Segment Start: Input for this task

(* ===== verification/VmCleanup.v ===== *)
(** * Preparing the deletion of a VM

    internal/controller/vm_cleanup.go: before a VM is deleted its Machine must be
    gone and every Agent that may run on it must be unbound; each of these Agents
    is unapproved and marked under an optimistic lock, so that a concurrent CAPI
    reservation either wins (and blocks the deletion) or fails.  The theorems say
    what a successful preparation has established with the API server. *)
From S2P Require Import Prelude Api Identity Planner OwnedVMs Effects K8s Objects.

Section cleanup.
Context `{KubeLib}.

(** ** Operations *)
Definition errVMDeletionBlocked (detail : string) : error :=
  mkError ClassVMDeletionBlocked ("VM deletion blocked: " +:+ detail).

(** The identity agentsForVM reads from an Agent. *)
Definition cleanupAgentInfo (obj : Unstructured) : AgentInfo :=
  mkAgentInfo (GetName obj) false false "" false "" "" "" "" (agentSpecHostname obj)
    (agentInventoryHostname obj) (normalizeMAC (agentPrimaryMAC obj))
    (normalizeVMwareSerialUUID (agentSerialNumber obj)).

(** Whether an Agent may run on the VM: the test of the loop of agentsForVM. *)
Definition agentOnVM (vm : OwnedVMStatus) (obj : Unstructured) : bool :=
  let info := cleanupAgentInfo obj in
  vmMatchesAgentIdentity vm info || vmMatchesAgentRef vm info ||
  ((vm_Name vm == agentObservedHostname info) && negb (vmIdentityConflictsAgent vm info)).

Definition agentsForVM (r : reader) (pool : VsphereAgentPool) (vm : OwnedVMStatus)
    : program (result (list Unstructured)) :=
  let? items := call (ListObjs r KAgent (InNamespace (om_Namespace (pl_Meta pool)))) in
  Return (Ok (List.filter (agentOnVM vm) items)).

(** The Machine a VM refers to, with the namespace the reference defaults to. *)
Definition machineKey (pool : VsphereAgentPool) (vm : OwnedVMStatus) : option (string * string) :=
  match vm_MachineRef vm with
  | Some ref =>
      if or_Name ref == "" then None
      else Some (if or_Namespace ref == "" then ps_ControlPlaneNamespace (pl_Spec pool) else or_Namespace ref,
                 or_Name ref)
  | None => None
  end.

(** The loop body of prepareVMDeletion. *)
Definition markAgentForCleanup (vm : OwnedVMStatus) (agent : Unstructured) : program (result unit) :=
  let blocker := agentDeletionBlocker agent in
  if blocker != "" then
    Return (Err (errVMDeletionBlocked
      ("VM " +:+ vm_Name vm +:+ ": Agent " +:+ GetName agent +:+ " " +:+ blocker)))
  else
    match SetNestedField (un_Object agent) (ABool false) ["spec"; "approved"] with
    | Err e => Return (Err e)
    | Ok object =>
        let meta := (un_Meta agent)
          <| om_Annotations := <[agentCleanupAnnotation := vm_Name vm]> (om_Annotations (un_Meta agent)) |> in
        let? _ := call (Patch KAgent agent (mkUnstructured meta object) true) in
        Return (Ok tt)
    end.

Definition prepareVMDeletion (r : reader) (pool : VsphereAgentPool) (vm : OwnedVMStatus)
    : program (result unit) :=
  let? _ :=
    match machineKey pool vm with
    | None => Return (Ok tt)
    | Some (ns, name) =>
        let! machine := call (Get r KMachine ns name) in
        match machine with
        | Ok _ => Return (Err (errVMDeletionBlocked
            ("VM " +:+ vm_Name vm +:+ " still has Machine " +:+ ns +:+ "/" +:+ name)))
        | Err e => if negb (IsNotFound e) then Return (Err e) else Return (Ok tt)
        end
    end in
  let? agents := agentsForVM r pool vm in
  forEach agents (markAgentForCleanup vm).

(** The loop body of deleteVMAgents. *)
Definition deleteUnboundAgent (agent : Unstructured) : program (result unit) :=
  let blocker := agentDeletionBlocker agent in
  if blocker != "" then Return (Errorf ("cannot delete Agent " +:+ GetName agent +:+ ": " +:+ blocker))
  else
    let! r := call (Delete KAgent agent
      (Some (mkPreconditions (om_UID (un_Meta agent)) (om_ResourceVersion (un_Meta agent))))) in
    match r with
    | Err e => if negb (IsNotFound e) then Return (Err e) else Return (Ok tt)
    | Ok _ => Return (Ok tt)
    end.

Definition deleteVMAgents (r : reader) (pool : VsphereAgentPool) (vm : OwnedVMStatus) : program (result unit) :=
  let? agents := agentsForVM r pool vm in
  forEach agents deleteUnboundAgent.

(** ** What a successful preparation establishes *)

(** The Agent was observed unbound, and the patch that unapproves and marks it
    was accepted for exactly the observed version. *)
Definition agentMarked (vm : OwnedVMStatus) (h : hist) (agent : Unstructured) : Prop :=
  agentDeletionBlocker agent = "" ∧
  ∃ after stored, In (Event (Patch KAgent agent after true) (Ok stored)) h ∧
    NestedBool (un_Object after) ["spec"; "approved"] = false ∧
    annotation after agentCleanupAnnotation = vm_Name vm.

Record prepared (r : reader) (pool : VsphereAgentPool) (vm : OwnedVMStatus) (h : hist) : Prop := {
  prepared_machine ns name : machineKey pool vm = Some (ns, name) →
    ∃ e, IsNotFound e = true ∧ In (Event (Get r KMachine ns name) (Err e)) h;
  prepared_agents : ∃ items,
    In (Event (ListObjs r KAgent (InNamespace (om_Namespace (pl_Meta pool)))) (Ok items)) h ∧
    ∀ agent, In agent items → agentOnVM vm agent = true → agentMarked vm h agent }.

(** The API server accepted the deletion of the Agent, unbound in the version
    observed and named by UID and version, or answered that it is gone. *)
Definition agentDeleted (h : hist) (agent : Unstructured) : Prop :=
  agentDeletionBlocker agent = "" ∧
  ∃ r, In (Event (Delete KAgent agent
                    (Some (mkPreconditions (om_UID (un_Meta agent)) (om_ResourceVersion (un_Meta agent))))) r) h ∧
    match r with Ok _ => True | Err e => IsNotFound e = true end.

(** After the history [older] the Agents were listed and those on the VM deleted. *)
Definition agentsDeletedAfter (r : reader) (pool : VsphereAgentPool) (vm : OwnedVMStatus) (older h : hist) : Prop :=
  ∃ items newer, h = newer ++ Event (ListObjs r KAgent (InNamespace (om_Namespace (pl_Meta pool)))) (Ok items) :: older ∧
    ∀ agent, In agent items → agentOnVM vm agent = true → agentDeleted newer agent.

End cleanup.

(** ** Proofs *)
Section cleanup_proofs.
Context `{KubeLib} `{!KubeLaws}.
Context (rely : answers callE) (ok : precondition callE).

Lemma agentMarked_mono vm h ev agent : agentMarked vm h agent → agentMarked vm (ev :: h) agent.
Proof. intros [Hb (a & s & Hin & ? & ?)]. split; [done|]. exists a, s. split; [by right|done]. Qed.

Lemma prepared_mono r pool vm h ev : prepared r pool vm h → prepared r pool vm (ev :: h).
Proof.
  intros [Hm (items & Hin & Hall)]. split.
  - intros ns name Hk. destruct (Hm ns name Hk) as (e & ? & ?). exists e. split; [done|by right].
  - exists items. split; [by right|]. intros. apply agentMarked_mono; auto.
Qed.

(** The calls prepareVMDeletion makes: reads, and locked patches of unbound Agents. *)
Definition prepareCall : precondition callE := λ X h e,
  match e with
  | Get _ _ _ _ => True
  | ListObjs _ _ _ => True
  | Patch KAgent before after lock => lock = true ∧ agentDeletionBlocker before = ""
  | _ => False
  end.

Lemma markAgent_safe h vm agent (Q : hist → result unit → Prop) :
  (∀ X h (e : callE X), prepareCall X h e → ok X h e) →
  (∀ h' ev, h' = ev :: h → agentMarked vm h' agent → Q h' (Ok tt)) →
  (∀ h' e, (h' = h ∨ ∃ ev, h' = ev :: h) → Q h' (Err e)) →
  safe rely ok h (markAgentForCleanup vm agent) Q.
Proof.
  intros Hok HQ HE. unfold markAgentForCleanup.
  destruct (agentDeletionBlocker agent != "") eqn:Eb; gobool; [apply HE; by left|].
  destruct (SetNestedField _ _ _) as [object|e] eqn:Es; [|apply HE; by left].
  apply safe_bindOk. split; [by apply Hok|]. intros [stored|e] _; simpl; [|apply HE; by eauto].
  eapply HQ; [done|]. split; [done|]. do 2 eexists. split; [by left|]. split; simpl.
  - by apply SetNestedField_bool in Es.
  - unfold annotation, mapGet. simpl. by rewrite lookup_insert_eq.
Qed.

Lemma prepareVMDeletion_safe h r pool vm (Q : hist → result unit → Prop) :
  (∀ X h (e : callE X), prepareCall X h e → ok X h e) →
  (∀ h', (∃ new, h' = new ++ h) → prepared r pool vm h' → Q h' (Ok tt)) →
  (∀ h' e, (∃ new, h' = new ++ h) → Q h' (Err e)) →
  safe rely ok h (prepareVMDeletion r pool vm) Q.
Proof.
  intros Hok HQ HE. unfold prepareVMDeletion. apply safe_bindOk.
  assert (∀ h1, (∃ new, h1 = new ++ h) →
    (∀ ns name, machineKey pool vm = Some (ns, name) →
       ∃ e, IsNotFound e = true ∧ In (Event (Get r KMachine ns name) (Err e)) h1) →
    safe rely ok h1 (let? agents := agentsForVM r pool vm in forEach agents (markAgentForCleanup vm)) Q) as Hrest.
  { intros h1 [new1 ->] Hmachine. apply safe_bindOk. unfold agentsForVM. apply safe_bindOk.
    split; [by apply Hok|]. intros [items|e] _; simpl; [|apply HE; by exists (Event (ListObjs r KAgent (InNamespace (om_Namespace (pl_Meta pool)))) (Err e) :: new1)].
    set (ev := Event _ (Ok items)).
    apply (safe_forEach _ _ _ _ _ (λ done h', (∃ new, h' = new ++ ev :: new1 ++ h) ∧
      ∀ a, In a done → agentMarked vm h' a)).
    - split; [by exists []|done].
    - intros pre a post h' Hl [[new ->] Hdone]. apply markAgent_safe; [done| |].
      + intros h'' ev' -> Hm. split; [by exists (ev' :: new)|].
        intros b [Hb|[<-|[]]]%in_app_iff; [by apply agentMarked_mono, Hdone|done].
      + intros h'' e Hh. apply HE.
        destruct Hh as [->|[ev' ->]]; [exists (new ++ ev :: new1)|exists (ev' :: new ++ ev :: new1)];
          simpl; by rewrite <- app_assoc.
    - intros h' [[new ->] Hdone]. apply HQ.
      { exists (new ++ ev :: new1). by rewrite <- app_assoc. }
      split.
      + intros ns name Hk. destruct (Hmachine ns name Hk) as (e & ? & ?). exists e. split; [done|].
        apply in_app_iff. right. by right.
      + exists items. split; [apply in_app_iff; right; by left|].
        intros a Ha Hon. apply Hdone, filter_In. done. }
  destruct (machineKey pool vm) as [[ns name]|] eqn:Ek.
  - apply safe_bind. split; [by apply Hok|]. intros [m|e] _; simpl.
    + apply HE. by exists [Event (Get r KMachine ns name) (Ok m)].
    + destruct (IsNotFound e) eqn:En; simpl.
      * apply Hrest; [by exists [Event (Get r KMachine ns name) (Err e)]|].
        intros ns' name' [= <- <-]. exists e. split; [done|by left].
      * apply HE. by exists [Event (Get r KMachine ns name) (Err e)].
  - simpl. apply Hrest; [by exists []|done].
Qed.

Lemma agentDeleted_mono agent h ev : agentDeleted h agent → agentDeleted (ev :: h) agent.
Proof. intros (Hb & r & Hin & Hr). split; [done|]. exists r. split; [by right|done]. Qed.

Lemma agentsDeletedAfter_app r pool vm older h new :
  agentsDeletedAfter r pool vm older h → agentsDeletedAfter r pool vm older (new ++ h).
Proof.
  intros (items & newer & -> & Hall). exists items, (new ++ newer). split; [by rewrite <- app_assoc|].
  intros a Ha Hon. specialize (Hall a Ha Hon). clear -Hall. induction new; [done|by apply agentDeleted_mono].
Qed.

(** The calls of deleteVMAgents: the listing, and deletions of unbound Agents. *)
Definition deleteAgentsCall : precondition callE := λ X h e,
  match e with
  | ListObjs _ _ _ => True
  | Delete KAgent a _ => agentDeletionBlocker a = ""
  | _ => False
  end.

Lemma deleteVMAgents_post h r pool vm :
  (∀ X h (e : callE X), deleteAgentsCall X h e → ok X h e) →
  safe rely ok h (deleteVMAgents r pool vm)
    (λ h' res, match res with Ok _ => agentsDeletedAfter r pool vm h h' | Err _ => True end).
Proof.
  intros Hok. unfold deleteVMAgents, agentsForVM. apply safe_bindOk, safe_bindOk. split; [by apply Hok|].
  intros [items|e] _; cbn [safe]; [|done]. set (ev := Event _ _).
  apply (safe_forEach _ _ _ _ _ (λ done h', ∃ newer, h' = newer ++ ev :: h ∧ ∀ a, In a done → agentDeleted newer a)).
  - by exists [].
  - intros pre a post h' _ (newer & -> & Hdone). unfold deleteUnboundAgent.
    destruct (agentDeletionBlocker a != "") eqn:Eb; gobool; [done|]. cbv zeta. apply safe_bind. split; [by apply Hok|].
    intros res _. cbn [safe].
    assert (match res with Ok _ => True | Err e => IsNotFound e = true end →
      ∃ newer', Event (Delete KAgent a (Some (mkPreconditions (om_UID (un_Meta a)) (om_ResourceVersion (un_Meta a))))) res
                  :: newer ++ ev :: h = newer' ++ ev :: h ∧ ∀ b, In b (pre ++ [a]) → agentDeleted newer' b) as Hstep.
    { intros Hres. eexists (_ :: newer). split; [done|]. intros b [Hb|[<-|[]]]%in_app_iff.
      - by apply agentDeleted_mono, Hdone.
      - split; [done|]. exists res. split; [by left|done]. }
    destruct res as [[]|e]; [by apply Hstep|]. destruct (IsNotFound e); cbn [negb safe]; [by apply Hstep|done].
  - intros h' (newer & -> & Hdone). exists items, newer. split; [done|]. intros a Ha Hon. by apply Hdone, filter_In.
Qed.

End cleanup_proofs.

Segment End: Input for this task

▸ **Exercise objective**
Word for word, restate the lines of the data above that fall between the line holding "items) :: older ∧" and the line holding "Section cleanup_proofs.", inclusive, and no other lines.

▸ **Solution to this exercise**
  ∃ items newer, h = newer ++ Event (ListObjs r KAgent (InNamespace (om_Namespace (pl_Meta pool)))) (Ok items) :: older ∧
    ∀ agent, In agent items → agentOnVM vm agent = true → agentDeleted newer agent.

End cleanup.

(** ** Proofs *)
Section cleanup_proofs.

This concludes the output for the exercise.